#### [THE TASK]
Where the word "exact" occurs in a line of the listing below, copy that line.
RECORD EXTRACTS below:
Lemma unique_from_In (seen l : list string) (x : string) :
  In x (unique_from seen l) <-> In x l /\ ~ In x seen.
Proof.
  revert seen. induction l as [|y l IH]; intros seen; cbn [unique_from].
  - simpl. tauto.
  - destruct (existsb (String.eqb y) seen) eqn:E.
    + apply existsb_eqb_In in E. rewrite IH. simpl. split.
      * tauto.
      * intros [[<-|H] Hn]; [contradiction | tauto].
    + assert (Hy : ~ In y seen).
      { intros H. apply existsb_eqb_In in H. congruence. }
      simpl. rewrite IH. simpl. split.
      * intros [<-|[H Hn]]; [tauto|]. split; [tauto|]. intros Hs. apply Hn.
        now right.
      * intros [[<-|H] Hn]; [now left|].
        destruct (string_dec y x) as [->|Hne]; [now left|].
        right. split; [exact H|]. intros [Hs|Hs]; [contradiction | tauto].
Qed.

Lemma unique_from_NoDup (seen l : list string) : NoDup (unique_from seen l).
Proof.
  revert seen. induction l as [|y l IH]; intros seen; cbn [unique_from].
  - constructor.
  - destruct (existsb (String.eqb y) seen); [apply IH|].
    constructor; [|apply IH].
    intros H. apply unique_from_In in H. destruct H as [_ H].
    apply H. now left.
Qed.

Lemma string_leb_total (a b : string) :
  string_leb a b = false -> string_leb b a = true.
Proof.
  unfold string_leb.
  destruct (String_as_OT.compare_spec a b) as [E|L|G]; try discriminate.
  intros _. unfold String_as_OT.lt in G. now rewrite G.
Qed.

Lemma string_leb_iff (a b : string) :
  string_leb a b = true <-> a = b \/ String_as_OT.lt a b.
Proof.
  unfold string_leb.
  destruct (String_as_OT.compare_spec a b) as [E|L|G].
  - tauto.
  - tauto.
  - split; [discriminate|]. intros [E|L]; exfalso.
    + rewrite E in G. exact (StrictOrder_Irreflexive _ G).
    + exact (StrictOrder_Irreflexive _ (StrictOrder_Transitive _ _ _ L G)).
Qed.

Lemma string_leb_trans (a b d : string) :
  string_leb a b = true -> string_leb b d = true -> string_leb a d = true.
Proof.
  rewrite !string_leb_iff. intros [->|L1] [->|L2]; auto.
  right. exact (StrictOrder_Transitive _ _ _ L1 L2).
Qed.

Lemma insert_string_perm (x : string) (l : list string) :
  Permutation (x :: l) (insert_string x l).
Proof.
  induction l as [|y l IH]; cbn [insert_string]; [reflexivity|].
  destruct (string_leb x y); [reflexivity|].
  rewrite perm_swap. now constructor.
Qed.

Lemma sorted_perm (l : list string) : Permutation l (sorted l).
Proof.
  induction l as [|x l IH]; cbn [sorted]; [reflexivity|].
  rewrite <- insert_string_perm. now constructor.
Qed.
End of RECORD EXTRACTS.
#### [SOLUTION FOR THIS TASK]
        right. split; [exact H|]. intros [Hs|Hs]; [contradiction | tauto].
    + rewrite E in G. exact (StrictOrder_Irreflexive _ G).
    + exact (StrictOrder_Irreflexive _ (StrictOrder_Transitive _ _ _ L G)).
  right. exact (StrictOrder_Transitive _ _ _ L1 L2).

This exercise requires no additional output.